Lemma kept_distant bs mp mp' p q :
  kept bs mp q → same_but (disturbed p) mp mp' → distant p q → outside p → kept bs mp' q.
Proof.
  intros (b & Hbs & Hb & Hm) Hs (Hbase & _) [Ho Hot]. exists b. split_and!; [done..|].
  rewrite Hs; [done|]. pose proof (isBackupOf_below _ _ Hb) as Hbb.
  intros [[->| ->]|Hp]; [done..|]. apply Hbase. by eapply isBackupOf_Base.
Qed.

Definition disturbed_by (es : list FileEdit) (q : string) : Prop :=
  ∃ e, e ∈ es ∧ disturbed (FilePath e) q.

Lemma disturbed_outside es q :
  disturbed_by es q → outside q → ∃ e, e ∈ es ∧ touched (FilePath e) q.
Proof. intros (e & He & [?|?]%disturbed_below) [? _]; [by exists e|done]. Qed.
(* ===== verification/ConfigRules.v ===== *)
(** * The rules of the configuration

    internal/config/config.go and the rest of internal/config/validate.go: loading
    a compose file (.env, environment variables, YAML, overrides), the rules that
    [ValidateConfig] checks up to the first problem, and [collectValidationErrors],
    which lists all problems with their lines.  The two are proved to agree, but
    for dependency cycles, which only the second looks for. *)
From S2P Require Import Prelude GoString GoPath GoNum GoTime ConfigValidate.

#[local] Open Scope Z_scope.
Definition sample_validate : Environ * option (res (list ValidationError) ComposeConfig) :=
  ValidateFile (λ s, s) (λ _, true) (λ s, s) sample_disk (λ _, Ok sample_tree)
    (λ _, Ok circular_config) key_order (λ c, key_order (Connections c)) "" "d/matey.yaml" ∅.

(** The file loads and does not validate: the problem is at line 4. *)
Theorem ValidateFile_agrees_witness :
  sample_validate.1 !! "MCP_ENV" = Some "production" ∧
  sample_load.2 = Ok (withCurrentEnv "production" circular_config) ∧
  sample_validate.2 = Some (Err
    [{| File := "d/matey.yaml"; Line := 4; Path := "servers.a.depends_on";
        Message := "circular dependency detected: a -> b -> a" |}]) ∧
  (sample_validate.1 = sample_load.1 ∧
   ∃ r, sample_validate.2 = Some r ∧
     ∀ cfg, r = Ok cfg ↔
       sample_load.2 = Ok cfg ∧ ∀ n, ¬ tc (edge (DependsOn <$> Servers cfg)) n n).
Proof.
  do 3 (split; [by vm_compute|]).
  apply (ValidateFile_agrees (λ s, s) (λ _, true) (λ s, s) sample_disk (λ _, Ok circular_config)
    (λ _, Ok sample_tree) (λ _, Ok circular_config)); [|intros cfg; unfold range_order; reflexivity..].
  intros text cfg. split; [intros [= <-]; by exists sample_tree|]. by intros (n & [= <-] & ?).
Defined.

(** The index of the same tree. *)
Theorem buildLineIndex_spec_witness :
  paths (buildLineIndex "f" sample_tree) !! "servers.b.depends_on[0]" = Some 6 ∧
  (∀ doc, Content sample_tree = [doc] →
   is_Some (paths (buildLineIndex "f" sample_tree) !! "servers.b.depends_on[0]") ↔
   ∃ line, locates "" doc "servers.b.depends_on[0]" line).
Proof. split; [by vm_compute|]. intros doc Hc. by apply buildLineIndex_spec. Defined.
(* ===== verification/OAuthHandlers.v ===== *)
(** * The OAuth authorization server: HTTP handlers

    internal/auth/handlers.go: the authorize, token, register, userinfo and
    revoke endpoints as functions from a request and the server's state to the
    new state and the response, and [serve], one event of the server's life.
    A handler looks its client up before it takes the lock; clients are only
    ever added, so treating a handler as one step loses nothing. *)
From S2P Require Import Prelude GoString GoPath OAuth.

#[local] Open Scope Z_scope.

(** ** Requests and responses *)

(** What the handlers read of an [*http.Request].  [FormError] is the text of
    [ParseForm]'s error, [Form] and [Query] are the [Get] methods (a missing
    key is the empty string), [JSONBody] the decoded body. *)
Record Request := {
  Method : string;
  Query : string → string;
  FormError : option string;
  Form : string → string;
  Authorization : string;
  BasicAuth : option (string * string);
  JSONBody : option OAuthConfig;
}.

Record AuthorizationRequest := {
  ar_ResponseType : string;
  ar_ClientID : string;
  ar_RedirectURI : string;
  ar_Scope : string;
  ar_State : string;
  ar_CodeChallenge : string;
  ar_CodeChallengeMethod : string;
  ar_Nonce : string;
}.

Inductive Response :=
  | StatusOK
  | HttpError (message : string) (status : Z)
  | RedirectTo (location : string)
  | ApprovalPage (req : AuthorizationRequest) (displayName clientID : string)
  | TokenErrorResponse (error description : string)
  | TokenResponse (access_token : string) (expires_in : Z) (refresh_token scope : option string)
  | RegisterResponse (client : OAuthClient) (issued_at secret_expires_at : Z)
  | UserInfoResponse (sub client_id scope : string) (iat exp : Z) (client_name : option string)
  | UserInfoErrorResponse (error description : string)
  | RevokeErrorResponse (status : Z) (error description : string)
  | RevokeResponse.

Definition StatusBadRequest : Z := 400.
Definition StatusUnauthorized : Z := 401.
Definition StatusMethodNotAllowed : Z := 405.
Definition StatusNotFound : Z := 404.

Definition nonEmpty (s : string) : option string := if decide (s = "") then None else Some s.
Definition contains (slice : list string) (item : string) : bool := bool_decide (item ∈ slice).

(** [t.Unix()], with 0 the zero time. *)
Definition Unix (t : Z) : Z := t / second - 62135596800.

Definition clientErrorText (e : ClientError) : string :=
  match e with
  | InvalidClient => "invalid client"
  | InvalidClientCredentials => "invalid client credentials"
  | ClientSecretExpired => "client secret expired"
  end.

Definition tokenErrorText (e : TokenError) : string :=
  match e with InvalidToken => "invalid token" | TokenExpired => "token expired" end.

(** The text of a registration error, without the cause a generator wraps. *)
Definition registerErrorText (e : RegisterError) : string :=
  match e with
  | ClientIDFailed => "failed to generate client ID"
  | ClientExists id => "client with ID " +:+ id +:+ " already exists"
  | EmptyRedirectURI => "redirect URI cannot be empty"
  | InvalidRedirectURI uri => "invalid redirect URI: " +:+ uri
  | ClientSecretFailed => "failed to generate client secret"
  end.

Definition getClientDisplayName (client : OAuthClient) : string :=
  if decide (cl_ClientName client = "") then cl_ID client else cl_ClientName client.

(** [extractBearerToken], and [extractToken] of the middleware. *)
Definition extractBearerToken (r : Request) : string :=
  if decide (Authorization r = "") then ""
  else
    match SplitByte2 (Authorization r) " " with
    | [scheme; token] => if decide (ToLower scheme = "bearer") then token else ""
    | _ => ""
    end.

(** ** Scopes and redirect URIs *)

Definition validateScope (cfg : ServerConfig) (scope : string) : bool :=
  forallb (λ requestedScope,
    existsb (λ supportedScope,
      bool_decide (supportedScope = requestedScope ∨ supportedScope = "mcp:*"))
      (supportedScopes cfg)) (Fields scope).

Definition isScopeSubset (requested original : string) : bool :=
  forallb (λ reqScope, contains (Fields original) reqScope) (Fields requested).

Section handlers.
(** [urlParse] is net/url's [Parse], [withQuery uri kvs] the text of the parsed
    [uri] with the query parameters [kvs] set, [quote] the [%q] verb. *)
Context (urlParse : string → option URL) (withQuery : string → list (string * string) → string)
  (quote : string → string).
Context `{CodeVerifier} (cfg : ServerConfig).

Definition isLoopbackHost (h : string) : bool := bool_decide (h = "localhost" ∨ h = "127.0.0.1").

Definition isLoopbackURIMatch (registered requested : string) : bool :=
  match urlParse registered, urlParse requested with
  | Some regURL, Some reqURL =>
      bool_decide (url_Scheme regURL = "http") && bool_decide (url_Scheme reqURL = "http") &&
      isLoopbackHost (url_Hostname regURL) && isLoopbackHost (url_Hostname reqURL) &&
      bool_decide (url_Path regURL = url_Path reqURL) &&
      bool_decide (url_RawQuery regURL = url_RawQuery reqURL)
  | _, _ => false
  end.

Definition validateRedirectURI (client : OAuthClient) (uri : string) : bool :=
  existsb (λ registeredURI, bool_decide (registeredURI = uri) || isLoopbackURIMatch registeredURI uri)
    (cl_RedirectURIs client).

Definition redirectWithError (redirectURI errorCode description state : string) : Response :=
  if decide (redirectURI = "") then HttpError (errorCode +:+ ": " +:+ description) StatusBadRequest
  else
    match urlParse redirectURI with
    | None => HttpError "Invalid redirect URI" StatusBadRequest
    | Some _ =>
        RedirectTo (withQuery redirectURI
          ([("error", errorCode); ("error_description", description)] ++
           (if decide (state = "") then [] else [("state", state)])))
    end.
(* ===== verification/OAuthSafety.v ===== *)
(** * The OAuth authorization server: safety

    The store's transitions as a relation [store_step] that every event of the
    server refines, the invariant they preserve, and what follows for the
    grants: codes are redeemed once, refresh tokens rotate within their scope,
    revocation has no effect on validation, and the authorize endpoint redirects
    errors of an unknown client anywhere. *)
From S2P Require Import Prelude GoString GoPath OAuth OAuthHandlers.

#[local] Open Scope Z_scope.
Set Default Proof Using "Type".

(** ** Scopes *)

Lemma validateScope_true cfg scope :
  validateScope cfg scope = true ↔
  ∀ x, x ∈ Fields scope → x ∈ supportedScopes cfg ∨ "mcp:*" ∈ supportedScopes cfg.
Proof.
  unfold validateScope. rewrite forallb_forall. setoid_rewrite existsb_exists.
  setoid_rewrite <-list_elem_of_In. setoid_rewrite bool_decide_eq_true. naive_solver.
Qed.

Lemma isScopeSubset_true requested original :
  isScopeSubset requested original = true ↔ Fields requested ⊆ Fields original.
Proof.
  unfold isScopeSubset, contains. rewrite forallb_forall. setoid_rewrite <-list_elem_of_In.
  setoid_rewrite bool_decide_eq_true. done.
Qed.

Section safety.
Context (urlParse : string → option URL) (withQuery : string → list (string * string) → string)
  (quote : string → string).
Context `{CodeVerifier} (cfg : ServerConfig).
Implicit Types (s : Server) (r : Request) (gen : TokenGenerator) (t : nat → Z).

(** ** The abstract store *)

Definition redirect_ok (c : OAuthClient) : Prop :=
  ∀ uri, uri ∈ cl_RedirectURIs c →
    uri ≠ "" ∧ ∃ parsed, urlParse uri = Some parsed ∧ url_Scheme parsed ≠ "" ∧ url_Host parsed ≠ "".

(** What a code or token in the store is bound to. *)
Definition code_bound s (c : AuthorizationCode) : Prop :=
  (∃ client, clients s !! ac_ClientID c = Some client ∧
     validateRedirectURI urlParse client (ac_RedirectURI c) = true) ∧
  validateScope cfg (ac_Scope c) = true ∧
  (ac_Challenge c ≠ "" → ac_ChallengeMethod c = "S256").
Definition access_bound s (a : AccessToken) : Prop :=
  is_Some (clients s !! at_ClientID a) ∧ validateScope cfg (at_Scope a) = true.
Definition refresh_bound s (a : RefreshToken) : Prop :=
  is_Some (clients s !! rt_ClientID a) ∧ validateScope cfg (rt_Scope a) = true.

Definition access_marked (m m' : gmap string AccessToken) : Prop :=
  ∀ k a', m' !! k = Some a' → ∃ a, m !! k = Some a ∧ (a' = a ∨ a' = revokeAccess a).
Definition refresh_marked (m m' : gmap string RefreshToken) : Prop :=
  ∀ k a', m' !! k = Some a' → ∃ a, m !! k = Some a ∧ (a' = a ∨ a' = revokeRefresh a).

(** One change of the store. *)
Inductive store_step s : Server → Prop :=
  | AddClient c :
      clients s !! cl_ID c = None → redirect_ok c →
      store_step s (set_clients (insert (cl_ID c) c) s)
  | AddCode c : code_bound s c → store_step s (set_authCodes (insert (ac_Code c) c) s)
  | AddAccess a : access_bound s a → store_step s (set_accessTokens (insert (at_Token a) a) s)
  | AddRefresh a : refresh_bound s a → store_step s (set_refreshTokens (insert (rt_Token a) a) s)
  | DropCode k : store_step s (set_authCodes (delete k) s)
  | DropAccess k : store_step s (set_accessTokens (delete k) s)
  | DropRefresh k : store_step s (set_refreshTokens (delete k) s)
  | MarkAccess f : access_marked (accessTokens s) (f (accessTokens s)) →
      store_step s (set_accessTokens f s)
  | MarkRefresh f : refresh_marked (refreshTokens s) (f (refreshTokens s)) →
      store_step s (set_refreshTokens f s)
  | Sweep now : store_step s (CleanupExpiredTokens now s).

Record store_ok s : Prop := {
  so_clients : ∀ k c, clients s !! k = Some c → cl_ID c = k ∧ redirect_ok c;
  so_codes : ∀ k c, authCodes s !! k = Some c → ac_Code c = k ∧ code_bound s c;
  so_access : ∀ k a, accessTokens s !! k = Some a → at_Token a = k ∧ access_bound s a;
  so_refresh : ∀ k a, refreshTokens s !! k = Some a → rt_Token a = k ∧ refresh_bound s a;
}.

Lemma store_ok_empty : store_ok emptyServer.
Proof. split; intros k c Hk; simpl in Hk; by rewrite lookup_empty in Hk. Qed.

(** The bounds of codes and tokens only look at the clients, which only grow. *)
Lemma bound_mono s s' :
  clients s ⊆ clients s' →
  (∀ c, code_bound s c → code_bound s' c) ∧ (∀ a, access_bound s a → access_bound s' a) ∧
  (∀ a, refresh_bound s a → refresh_bound s' a).
Proof.
  intros Hsub. split_and!.
  - intros c [(client & Hc & Hv) Hrest]. split; [|done]. exists client. split; [|done].
    by eapply lookup_weaken.
  - intros a [[c Hc] ?]. split; [|done]. exists c. by eapply lookup_weaken.
  - intros a [[c Hc] ?]. split; [|done]. exists c. by eapply lookup_weaken.
Qed.

Lemma step_clients s s' : store_step s s' → clients s ⊆ clients s'.
Proof. destruct 1; simpl; try done. by apply insert_subseteq. Qed.

(** A store whose entries are old ones, or bound ones, is well formed. *)
Lemma store_ok_step s s' : store_ok s → store_step s s' → store_ok s'.
Proof.
  intros [Hc Ho Ha Hr] Hs. pose proof (step_clients _ _ Hs) as Hsub.
  destruct (bound_mono _ _ Hsub) as (Mc & Ma & Mr). revert Mc Ma Mr.
  destruct Hs as [c Hn Hok|c Hb|a Hb|a Hb|k0|k0|k0|f Hm|f Hm|now]; intros Mc Ma Mr;
    split; simpl; intros k x Hk;
    try (apply lookup_insert_Some in Hk as [[<- <-]|[_ Hk]]);
    try (apply lookup_delete_Some in Hk as [_ Hk]);
    try (apply delete_if_lookup_Some in Hk as [Hk _]);
    try (apply Hm in Hk as (y & Hk & [->| ->]));
    first [by eauto
      | by destruct (Ho _ _ Hk); eauto | by destruct (Ha _ _ Hk); eauto
      | by destruct (Hr _ _ Hk); eauto].
Qed.

Lemma store_ok_steps s s' : rtc store_step s s' → store_ok s → store_ok s'.
Proof. induction 1; eauto using store_ok_step. Qed.

(** ** Every event refines the store's steps *)

Local Hint Constructors rtc : core.
Local Hint Resolve rtc_once : core.

Lemma parse_challenge r a :
  parseAuthorizationRequest quote r = Ok a → ar_CodeChallenge a ≠ "" →
  ar_CodeChallengeMethod a = "S256".
Proof.
  unfold parseAuthorizationRequest. intros Hp Hc.
  apply res_bind_Ok in Hp as (query & _ & Hp). inv_res. simpl in *.
  case_decide; [done|].
  match goal with Hm : bool_decide _ = true |- _ => apply bool_decide_eq_true in Hm end.
  destruct (decide (query "code_challenge_method" = "")); naive_solver.
Qed.

Lemma authorize_refines gen t r s s' a :
  HandleAuthorize urlParse withQuery quote cfg gen t r s = (s', a) →
  rtc (store_step) s s'.
Proof.
  unfold HandleAuthorize. intros Hh.
  do 2 (case_decide; [by simplify_eq/=|]).
  destruct (parseAuthorizationRequest quote r) as [req|] eqn:Hp; [|by simplify_eq/=].
  destruct (GetClient s (ar_ClientID req)) as [client|] eqn:Hg; [|by simplify_eq/=].
  destruct (validateRedirectURI _ client _) eqn:Hv; [|by simplify_eq/=].
  destruct (contains _ _); [|by simplify_eq/=]. cbn [negb] in Hh.
  destruct (bool_decide _ && _) eqn:Hs; [by simplify_eq/=|].
  case_decide; [by simplify_eq/=|].
  unfold processAuthorization, generateAuthorizationCode in Hh.
  destruct (FormError r); [by simplify_eq/=|]. case_decide; [|by simplify_eq/=].
  destruct (GenerateAuthorizationCode gen) as [code|]; [|by simplify_eq/=].
  assert (s' = set_authCodes (insert code {|
    ac_Code := code; ac_ClientID := ar_ClientID req; ac_UserID := "demo-user";
    ac_RedirectURI := ar_RedirectURI req; ac_Scope := ar_Scope req;
    ac_ExpiresAt := t 0%nat + authCodeLifetime cfg; ac_CreatedAt := t 1%nat;
    ac_Challenge := ar_CodeChallenge req; ac_ChallengeMethod := ar_CodeChallengeMethod req;
    ac_Used := false |}) s) as -> by (simpl in Hh; by case_match; simplify_eq).
  apply rtc_once. apply (AddCode s). split_and!; simpl.
  - by exists client.
  - destruct (decide (ar_Scope req = "")) as [->|Hne]; [done|].
    apply andb_false_iff in Hs as [Hs%bool_decide_eq_false|Hs%negb_false_iff]; [by destruct Hs|done].
  - by eapply parse_challenge.
Qed.

Lemma generateAccess_refines gen e c clientID userID scope s s' a :
  is_Some (clients s !! clientID) → validateScope cfg scope = true →
  generateAccessToken cfg gen e c clientID userID scope s = (s', a) →
  rtc store_step s s' ∧ clients s' = clients s.
Proof.
  unfold generateAccessToken. intros Hc Hs Hg. case_match; simplify_eq; [|done].
  split; [|done]. apply rtc_once. by apply (AddAccess s (newAccessToken _ _ _ _ _ _ _)).
Qed.

Lemma generateRefresh_refines gen e c clientID userID scope s s' a :
  is_Some (clients s !! clientID) → validateScope cfg scope = true →
  generateRefreshToken cfg gen e c clientID userID scope s = (s', a) →
  rtc store_step s s' ∧ clients s' = clients s.
Proof.
  unfold generateRefreshToken. intros Hc Hs Hg. case_match; simplify_eq; [|done].
  split; [|done]. apply rtc_once. by apply (AddRefresh s (newRefreshToken _ _ _ _ _ _ _)).
Qed.

Lemma ValidateClient_registered now s id secret client :
  store_ok s → ValidateClient now s id secret = Ok client →
  clients s !! id = Some client ∧ cl_ID client = id.
Proof.
  intros Hok Hv. apply ValidateClient_Ok in Hv as [Hc _].
  split; [done|]. by apply (so_clients _ Hok).
Qed.

Lemma code_grant_refines gen t r s s' a :
  store_ok s → handleAuthorizationCodeGrant cfg gen t r s = (s', a) → rtc store_step s s'.
Proof.
  intros Hok. unfold handleAuthorizationCodeGrant. intros Hh.
  destruct (requestCredentials r) as [id secret].
  destruct (ValidateClient _ s id secret) as [client|] eqn:Hv; [|by simplify_eq/=].
  apply (ValidateClient_registered _ _ _ _ _ Hok) in Hv as [Hc <-].
  destruct (authCodes s !! Form r "code") as [c|] eqn:Hcode; [|by simplify_eq/=].
  destruct (so_codes _ Hok _ _ Hcode) as [_ (_ & Hscope & _)].
  case_match; [simplify_eq; apply rtc_once, DropCode|].
  do 2 (case_decide; [by simplify_eq/=|]).
  destruct (checkPKCE _ _); [by simplify_eq/=|].
  destruct (generateAccessToken _ _ _ _ _ _ _ _) as [s1 access] eqn:Ha.
  apply generateAccess_refines in Ha as [Hr1 Hc1]; [|by eauto|done].
  destruct access as [access|]; [|by simplify_eq/=].
  case_match; [|simplify_eq; eapply rtc_r; [done|apply DropCode]].
  destruct (generateRefreshToken _ _ _ _ _ _ _ _) as [s2 refresh] eqn:Hf.
  apply generateRefresh_refines in Hf as [Hr2 Hc2]; [|by rewrite Hc1; eauto|done].
  destruct refresh; simplify_eq; [|by etrans].
  eapply rtc_r; [by etrans|apply DropCode].
Qed.

Lemma client_credentials_refines gen t r s s' a :
  store_ok s → handleClientCredentialsGrant cfg gen t r s = (s', a) → rtc store_step s s'.
Proof.
  intros Hok. unfold handleClientCredentialsGrant. intros Hh.
  destruct (requestCredentials r) as [id secret].
  destruct (ValidateClient _ s id secret) as [client|] eqn:Hv; [|by simplify_eq/=].
  apply (ValidateClient_registered _ _ _ _ _ Hok) in Hv as [Hc <-].
  destruct (negb (contains _ _)); [by simplify_eq/=|].
  destruct (bool_decide _ && _) eqn:Hs; [by simplify_eq/=|].
  destruct (generateAccessToken _ _ _ _ _ _ _ _) as [s1 access] eqn:Ha.
  apply generateAccess_refines in Ha as [Hr1 Hc1]; [|by eauto|].
  - by destruct access; simplify_eq.
  - destruct (decide (Form r "scope" = "")) as [->|Hne]; [done|].
    apply andb_false_iff in Hs as [Hs%bool_decide_eq_false|Hs%negb_false_iff]; [by destruct Hs|done].
Qed.

Lemma validateScope_subset requested original :
  validateScope cfg original = true → isScopeSubset requested original = true →
  validateScope cfg requested = true.
Proof. rewrite !validateScope_true, isScopeSubset_true. intros Ho Hs x Hx. by apply Ho, Hs. Qed.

◆ ◆ ◆

TASK BRIEF -
With the line holding "Definition isLoopbackURIMatch (registered" as the first and the line holding "(** ** Scopes *)" as the last, please transcribe exactly the lines of the material above in that range and nothing else.

ANSWER BOX -
Definition isLoopbackURIMatch (registered requested : string) : bool :=
  match urlParse registered, urlParse requested with
  | Some regURL, Some reqURL =>
      bool_decide (url_Scheme regURL = "http") && bool_decide (url_Scheme reqURL = "http") &&
      isLoopbackHost (url_Hostname regURL) && isLoopbackHost (url_Hostname reqURL) &&
      bool_decide (url_Path regURL = url_Path reqURL) &&
      bool_decide (url_RawQuery regURL = url_RawQuery reqURL)
  | _, _ => false
  end.

Definition validateRedirectURI (client : OAuthClient) (uri : string) : bool :=
  existsb (λ registeredURI, bool_decide (registeredURI = uri) || isLoopbackURIMatch registeredURI uri)
    (cl_RedirectURIs client).

Definition redirectWithError (redirectURI errorCode description state : string) : Response :=
  if decide (redirectURI = "") then HttpError (errorCode +:+ ": " +:+ description) StatusBadRequest
  else
    match urlParse redirectURI with
    | None => HttpError "Invalid redirect URI" StatusBadRequest
    | Some _ =>
        RedirectTo (withQuery redirectURI
          ([("error", errorCode); ("error_description", description)] ++
           (if decide (state = "") then [] else [("state", state)])))
    end.
(* ===== verification/OAuthSafety.v ===== *)
(** * The OAuth authorization server: safety

    The store's transitions as a relation [store_step] that every event of the
    server refines, the invariant they preserve, and what follows for the
    grants: codes are redeemed once, refresh tokens rotate within their scope,
    revocation has no effect on validation, and the authorize endpoint redirects
    errors of an unknown client anywhere. *)
From S2P Require Import Prelude GoString GoPath OAuth OAuthHandlers.

#[local] Open Scope Z_scope.
Set Default Proof Using "Type".

(** ** Scopes *)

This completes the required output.